Dr. Michael DeVita, Director of Critical Care Services at NYC Health + Hospitals/Harlem, is publishing an updated edition of his textbook on rapid response systems.
The book, “Textbook of Rapid Response Systems,” explains how and why hospitals should create rapid response teams.
“The book is how to do it,” Dr. DeVita says. “Soup to nuts—why they should be put together, how to put them together and how to prove you’re getting the results you want to get.”
The book is written for students, clinicians, researchers and administrators.
Rapid response teams (or RRTs) are deployed in hospitals when patients appear to be in danger of going into cardiac arrest. “As the patient deteriorates, you send out an RRT team to prevent cardiac arrest,” Dr. DeVita says.
The warning signs include very high or very low heat rate, blood pressure, respiratory rate and mental function.
Hospitals that use RRTs have seen a 70 percent reduction in cardiac arrests among patients.
“The book deals with how to recognize a deteriorating patient, how to treat them, how to organize the response, how to measure the effectiveness of the response and how the hospital can pay for it,” Dr. DeVita says.
RRTs were first used in the late 1990s. All hospitals in the United States now have RRTs since the Joint Commission on Accreditation of Healthcare Organizations made them a requirement in 2009.

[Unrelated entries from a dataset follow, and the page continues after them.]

(* ===== verification/Tools.v ===== *)
(** * Tools: registry, dispatch, permission gate, context compression

    src/core/tools/tools_ops.cpp (dispatch and the permission gate),
    src/core/tools/context_compressor.cpp (summarizing old history) and the
    tool functions of src/core/agent.cpp.  A dispatch goes through four gates
    in order: the tool is registered, the current agent node allows it, the
    permission policy does not refuse it, and it has exactly one callback. *)
From stdpp Require Import base gmap strings list.
From Stdlib Require Import Lia ZArith.
From S2P Require Import Prelude Arena Text Json Session Provider.

Definition no_result : ToolResult := mkToolResult "" [] [] false.

(** ** Text of a tool result *)

Definition media_note (m : Media) : string :=
  "[attached: " +:+ media_path m +:+ " (" +:+
  (if is_empty (media_mime m) then "application/octet-stream" else media_mime m) +:+ ")]".

Definition shape_text (shape : list Z) : string := join_comma (map to_string shape).

Definition tensor_note (t : TensorData) : string :=
  "[tensor: " +:+ tensor_name t +:+ " [" +:+ shape_text (tensor_shape t) +:+ "]]".

Definition append_line (text note : string) : string :=
  (if is_empty text then text else text +:+ nl) +:+ note.

Definition render_tool_text (r : ToolResult) : string :=
  foldl append_line (foldl append_line (result_text r) (map media_note (result_media r)))
    (map tensor_note (result_tensors r)).

(** The path of a relative media file becomes absolute. *)
Definition is_absolute (p : string) : bool := starts_with "/" p.

Definition absolutize_media `{Host W} (w : W) (ms : list Media) : list Media :=
  map (λ m, if is_empty (media_path m) || is_absolute (media_path m) then m
            else match absolute_path w (media_path m) with
                 | Some p => mkMedia p (media_mime m)
                 | None => m
                 end) ms.

(** ** Context compression (src/core/tools/context_compressor.cpp) *)

Definition kSummaryArenaBase : Z := 262144.

Definition kCompressedHistoryPrefix : string := "[Compressed history]: ".

(** The name no tool has: the only allowed one while a summary is requested. *)
Definition kNoTools : list string := [String (Ascii.ascii_of_nat 1) "no-tools"].

Definition is_role (r : string) (m : Message) : bool := str_eqb (role m) r.

Definition has_system_prompt (h : list Message) : bool :=
  match h with
  | m :: _ => is_role "system" m && negb (starts_with kCompressedHistoryPrefix (content m))
  | [] => false
  end.

(** [while (end > start && end < size && history\[end\].role == "tool") --end;] *)
Fixpoint back_off_tools (h : list Message) (start : nat) (end_ : nat) : nat :=
  match end_ with
  | O => O
  | S e =>
      if Nat.ltb start end_ && Nat.ltb end_ (length h) &&
         match h !! end_ with Some m => is_role "tool" m | None => false end
      then back_off_tools h start e else end_
  end.

Definition requests_tools (m : Message) : bool :=
  is_role "assistant" m && match tool_calls m with [] => false | _ => true end.

Inductive CompressPlan :=
| TooShort
| NothingOld
| CompressRange (start end_ : nat).

(** Which messages [compress_context] summarizes.  [keep_recent] is a [size_t];
    the sums and differences wrap.  A range past the end of the history is
    out-of-bounds access in the code (see [compress_plan_wraps]). *)
Definition compress_plan (h : list Message) (keep_recent : Z) : CompressPlan :=
  let start := if has_system_prompt h then 1 else 0 in
  let size := Z.of_nat (length h) in
  if (size <=? u64 (u64 (Z.of_nat start + keep_recent) + 2))%Z then TooShort
  else
    let end0 := Z.to_nat (u64 (size - keep_recent)) in
    let end1 := match last h with
                | Some m => if requests_tools m then Nat.min end0 (length h - 1) else end0
                | None => end0
                end in
    let end2 := back_off_tools h start end1 in
    if Nat.ltb end2 (start + 2) then NothingOld else CompressRange start end2.

Definition compress_line (m : Message) : string :=
  role m +:+ ": " +:+
  (if is_empty (content m) then "" else content m +:+ " ") +:+
  foldr (λ tc acc, "[tool:" +:+ call_name tc +:+ " " +:+ call_arguments tc +:+ "] " +:+ acc) "" (tool_calls m) +:+
  foldr (λ x acc, "[file: " +:+ media_path x +:+ " (" +:+ media_mime x +:+ ")] " +:+ acc) "" (media m) +:+ nl.

Definition compress_prompt (ms : list Message) : string :=
  "Summarize the following conversation concisely. " +:+
  "Preserve all key facts, decisions, code snippets, and tool outputs:" +:+ nl +:+ nl +:+
  foldr (λ m acc, compress_line m +:+ acc) "" ms.

Section Tools.
Context {W : Type} `{Host W} `{JsonParser}.
Implicit Types (s : Session W) (a : Ambient W).

(** The thread-local slab the summary request is built in, grown on demand. *)
Definition summary_arena (prompt_bytes : nat) : M W Arena :=
  a ← ask rt_ambient;
  let need := (kSummaryArenaBase + 2 * Z.of_nat prompt_bytes)%Z in
  let ar := if (capacity_ (summary_slab a) <? need)%Z then Arena_new (new_char need) need else summary_slab a in
  modify_ambient (λ a, set_summary_slab a (reset ar)) ;;
  mret (reset ar).

(** [AllowedToolsScope]: the restriction holds while [m] runs. *)
Definition with_allowed_tools {A} (l : list string) (m : M W A) : M W A :=
  saved ← ask (λ rt, allowed_tools (rt_ambient rt));
  modify_ambient (λ a, set_allowed_tools a l) ;;
  r ← m;
  modify_ambient (λ a, set_allowed_tools a saved) ;;
  mret r.

Definition summarize (prompt : string) : M W (Result string) :=
  let views := [mkMessageView "system" "You are a concise summarizer. Output only the summary, no preamble."
                  [] "" [] [];
                mkMessageView "user" prompt [] "" [] []] in
  let req := mkInferRequest views 512 false None 0 "" no_temperature in
  res ← with_allowed_tools kNoTools
          (s ← ask rt_session;
           match provider (config s) with
           | Engine =>
               ar ← summary_arena (String.length prompt);
               '(ar', r) ← infer_task AGENT_CAP_TEXT_GEN req ar;
               modify_ambient (λ a, set_summary_slab a ar') ;; mret r
           | Mock => infer req
           end);
  mret (match res with Ok r => Ok (view_content (resp_message r)) | Fail e => Fail e end).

The textbook was first published in 2010. The second edition, which includes scientific advances, will be made available for order by Springer Publishing in January and will be released in May. The co-editors are Kenneth Hillman, FCICM Professor of Intensive Care Director of the Simpson Centre for Health Systems Research, the University of New South Wales, and Renaldo Bellomo, MD Chair, Australian and New Zealand Intensive Care Research Centre Professor, Faculty of Medicine, University of Melbourne.